There are a number of known processes for forming plastics materials into the required shapes for making relatively small articles, such as injection molding, but such processes become progressively more unwieldy, and the associated equipment becomes much more expensive, when it is required to make relatively large panels such as building panels suitable for use as partitions, for example.
It is known to produce composite panels based on fibrous materials by forming a fiber layer or mat and then applying outer layers of expandable phenol resin and hot-pressing the assembly to consolidate it. Such a method of forming boards is described in U.S. Pat. No. 4,734,231 (Morita et al). JP2003112329 discloses a similar kind of board comprising a core of mixed carbon material and phenol resin powder, and a surface material comprising mixed solid phenol resin and chaff or straw, which is formed by compressing the mixtures and heating to cross-link the phenol resin. However, panels including such fibrous materials may not be sufficiently dense or strong for general building or construction purposes, and it is also difficult to achieve a smooth finish on the outer surface.
Furthermore, if it is desired to utilize ground-up recycled waste material (for example) to make a more solid core, it is difficult to make a strong integral structure without employing a multi-stage process in which the core material is first combined with a binding material. This is because the thermoplastic material of the outer layer may not penetrate the core layer sufficiently to bind it together.
It is also known to make structural panels from molded material, by separately forming relatively thin panels from a first, more fine grained material so as to provide a relatively well finished “skin”, and then arranging a pair of the relatively thin panels in a suitable mold or former, with a space between them in which another plastics material is formed into a foam, so as to provide a composite structure which is relatively strong, and may also be relatively coarse grained or contain a large volume of voids, so as to provide the resulting composite structure with good insulating qualities.

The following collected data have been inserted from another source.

(** A line that matches [/^##\s+/] ends the section in the same way as
    the end of the document does. *)
Lemma finish_section_app (l : str) (B : list str) :
  js_test h2Next_re l = true ->
  forall X currentContent subPages,
    finish_section (section_loop (X ++ l :: B) currentContent subPages)
    = (fst (finish_section (section_loop X currentContent subPages)),
       snd (finish_section (section_loop X currentContent subPages))
         ++ l :: B).
Proof.
  intros Hl. induction X as [|x X IH]; intros cur subs.
  - cbn [app section_loop]. rewrite Hl. reflexivity.
  - cbn [app section_loop]. destruct (js_test h2Next_re x); [reflexivity|].
    destruct (js_match h3_re x); apply IH.
Qed.

Lemma finish_section_rest_length (X : list str) :
  forall currentContent subPages,
    length (snd (finish_section (section_loop X currentContent subPages)))
    <= length X.
Proof.
  induction X as [|x X IH]; intros cur subs; [simpl; lia|].
  cbn [section_loop]. destruct (js_test h2Next_re x); [simpl; lia|].
  destruct (js_match h3_re x); simpl;
    match goal with |- context [section_loop X ?c ?s] =>
      specialize (IH c s) end; simpl in IH; lia.
Qed.

(** ** The page loop *)

Lemma page_loop_fuel (fuel1 : nat) :
  forall fuel2 lines,
    length lines < fuel1 -> length lines < fuel2 ->
    page_loop fuel1 lines = page_loop fuel2 lines.
Proof.
  induction fuel1 as [|fuel1 IH]; intros fuel2 lines H1 H2; [lia|].
  destruct fuel2 as [|fuel2]; [lia|].
  destruct lines as [|line rest]; [reflexivity|]. simpl in H1, H2.
  cbn [page_loop]. destruct (js_match h2_re line).
  - pose proof (finish_section_rest_length rest [] []) as Hlen.
    destruct (finish_section (section_loop rest [] [])) as [subs rest'].
    simpl in Hlen. rewrite (IH fuel2 rest') by lia. reflexivity.
  - apply IH; lia.
Qed.

Lemma page_loop_S (fuel : nat) (line : str) (rest : list str) :
  page_loop (S fuel) (line :: rest)
  = match js_match h2_re line with
    | Some h2 =>
        let (subPages, rest') := finish_section (section_loop rest [] []) in
        more <- page_loop fuel rest' ;;
        Ok (section_pages (trim h2) subPages ++ more)
    | None => page_loop fuel rest
    end.
Proof. reflexivity. Qed.

Lemma pages_from_nil : pages_from [] = Ok [].
Proof. reflexivity. Qed.

Lemma pages_from_cons (line : str) (rest : list str) :
  pages_from (line :: rest)
  = match js_match h2_re line with
    | Some h2 =>
        let (subPages, rest') := finish_section (section_loop rest [] []) in
        more <- pages_from rest' ;;
        Ok (section_pages (trim h2) subPages ++ more)
    | None => pages_from rest
    end.
Proof.
  unfold pages_from. rewrite page_loop_S. destruct (js_match h2_re line).
  - pose proof (finish_section_rest_length rest [] []) as Hlen.
    destruct (finish_section (section_loop rest [] [])) as [subs rest'].
    simpl in Hlen.
    rewrite (@page_loop_fuel (length (line :: rest)) (S (length rest')) rest')
      by (simpl; lia).
    reflexivity.
  - apply page_loop_fuel; simpl; lia.
Qed.

(** The page loop ends. *)
Lemma pages_from_ends (lines : list str) :
  exists pages, pages_from lines = Ok pages.
Proof.
  remember (length lines) as n eqn:Hn.
  assert (Hle : length lines <= n) by lia. clear Hn. revert lines Hle.
  induction n as [|n IH]; intros lines Hle.
  - destruct lines; [|simpl in Hle; lia]. exists []. reflexivity.
  - destruct lines as [|line rest]; [exists []; reflexivity|].
    simpl in Hle. rewrite pages_from_cons. destruct (js_match h2_re line).
    + pose proof (finish_section_rest_length rest [] []) as Hlen.
      destruct (finish_section (section_loop rest [] [])) as [subs rest'].
      simpl in Hlen. destruct (IH rest') as [more E]; [lia|].
      rewrite E. simpl. eexists; reflexivity.
    + apply IH. lia.
Qed.

(** The pages of a document are those found before a second-level
    heading followed by those found from it on. *)
Lemma pages_from_app (l : str) (B : list str) :
  js_test h2Next_re l = true ->
  forall A,
    pages_from (A ++ l :: B)
    = (a <- pages_from A ;; b <- pages_from (l :: B) ;; Ok (a ++ b)).
Proof.
  intros Hl A. remember (length A) as n eqn:Hn.
  assert (Hle : length A <= n) by lia. clear Hn. revert A Hle.
  induction n as [|n IH]; intros A Hle.
  - destruct A; [|simpl in Hle; lia]. rewrite pages_from_nil. simpl.
    destruct (pages_from (l :: B)); reflexivity.
  - destruct A as [|line A].
    { rewrite pages_from_nil. simpl.
      destruct (pages_from (l :: B)); reflexivity. }
    simpl in Hle. cbn [app]. rewrite !(pages_from_cons line).
    destruct (js_match h2_re line) as [h2|]; [|apply IH; lia].
    rewrite (@finish_section_app l B Hl).
    pose proof (finish_section_rest_length A [] []) as Hlen.
    destruct (finish_section (section_loop A [] [])) as [subs rest'].
    simpl in Hlen. cbn [fst snd]. rewrite (IH rest') by lia.
    destruct (pages_from rest'); simpl; try reflexivity.
    destruct (pages_from (l :: B)); simpl; try reflexivity.
    rewrite app_assoc. reflexivity.
Qed.

(** ** The title loop *)

Lemma title_content_app (x : str) (B : list str) :
  js_test heading_re x = true ->
  forall A,
    title_content (A ++ x :: B)
    = (fst (title_content A), snd (title_content A) ++ x :: B).
Proof.
  intros Hx. induction A as [|a A IH]; cbn [app title_content].
  - rewrite Hx. reflexivity.
  - destruct (js_test heading_re a); [reflexivity|].
    rewrite IH. destruct (title_content A). reflexivity.
Qed.

Lemma title_loop_app (x : str) (B : list str) :
  js_test heading_re x = true ->
  forall A,
    has_h1 A = true ->
    title_loop (A ++ x :: B)
    = (fst (title_loop A), snd (title_loop A) ++ x :: B).
Proof.
  intros Hx. induction A as [|a A IH]; intros H; [discriminate H|].
  cbn [app title_loop]. unfold has_h1 in H. simpl in H.
  destruct (js_match h1_re a).
  - rewrite (@title_content_app x B Hx). destruct (title_content A).
    reflexivity.
  - simpl in H. apply IH. exact H.
Qed.

(** Without a top-level heading the title loop reads every line. *)
Lemma title_loop_no_h1 (lines : list str) :
  has_h1 lines = false -> title_loop lines = ([], []).
Proof.
  unfold has_h1. induction lines as [|l lines IH]; intros H; [reflexivity|].
  simpl in H. cbn [title_loop]. destruct (js_match h1_re l).
  - discriminate H.
  - apply IH. exact H.
Qed.

Lemma parse_lines_app (A : list str) (l h2 : str) (B : list str) :
  has_h1 A = true ->
  js_match h2_re l = Some h2 ->
  parse_lines (A ++ l :: B)
  = (a <- parse_lines A ;; b <- pages_from (l :: B) ;; Ok (a ++ b)).
Proof.
  intros HA Hl. unfold parse_lines.
  rewrite (@title_loop_app l B (@h2_is_heading l h2 Hl) A HA).
  destruct (title_loop A) as [pg rest]. cbn [fst snd].
  change (page_loop (S (length (rest ++ l :: B))) (rest ++ l :: B))
    with (pages_from (rest ++ l :: B)).
  change (page_loop (S (length rest)) rest) with (pages_from rest).
  rewrite (@pages_from_app l B (@h2_is_h2Next l h2 Hl)).
  destruct (pages_from rest); simpl; try reflexivity.
  destruct (pages_from (l :: B)); simpl; try reflexivity.
  rewrite app_assoc. reflexivity.
Qed.

Lemma parse_lines_ends (lines : list str) :
  exists pages, parse_lines lines = Ok pages.
Proof.
  unfold parse_lines. destruct (title_loop lines) as [pg rest].
  destruct (pages_from_ends rest) as [more E]. unfold pages_from in E.
  rewrite E. simpl. eexists; reflexivity.
Qed.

As an alternative to plastics or molded materials for the external skins, of course, sheets of metal or other suitable sheet material may be utilized, but in any case the formation of such panels by conventional methods tends to involve a relatively slow and cumbersome multi-stage process, because of the necessity to pre-form some components and then to manipulate them into the required arrangement for forming the final structure. Where it is required to manufacture relatively large structural panels, for instance, sizes such as 2.4 m×1.2 m, it is consequently expensive to automate such known systems because of the need for complex handing equipment.
Accordingly, a need exists for alternative systems for forming aggregate materials from heat fusable powdered materials.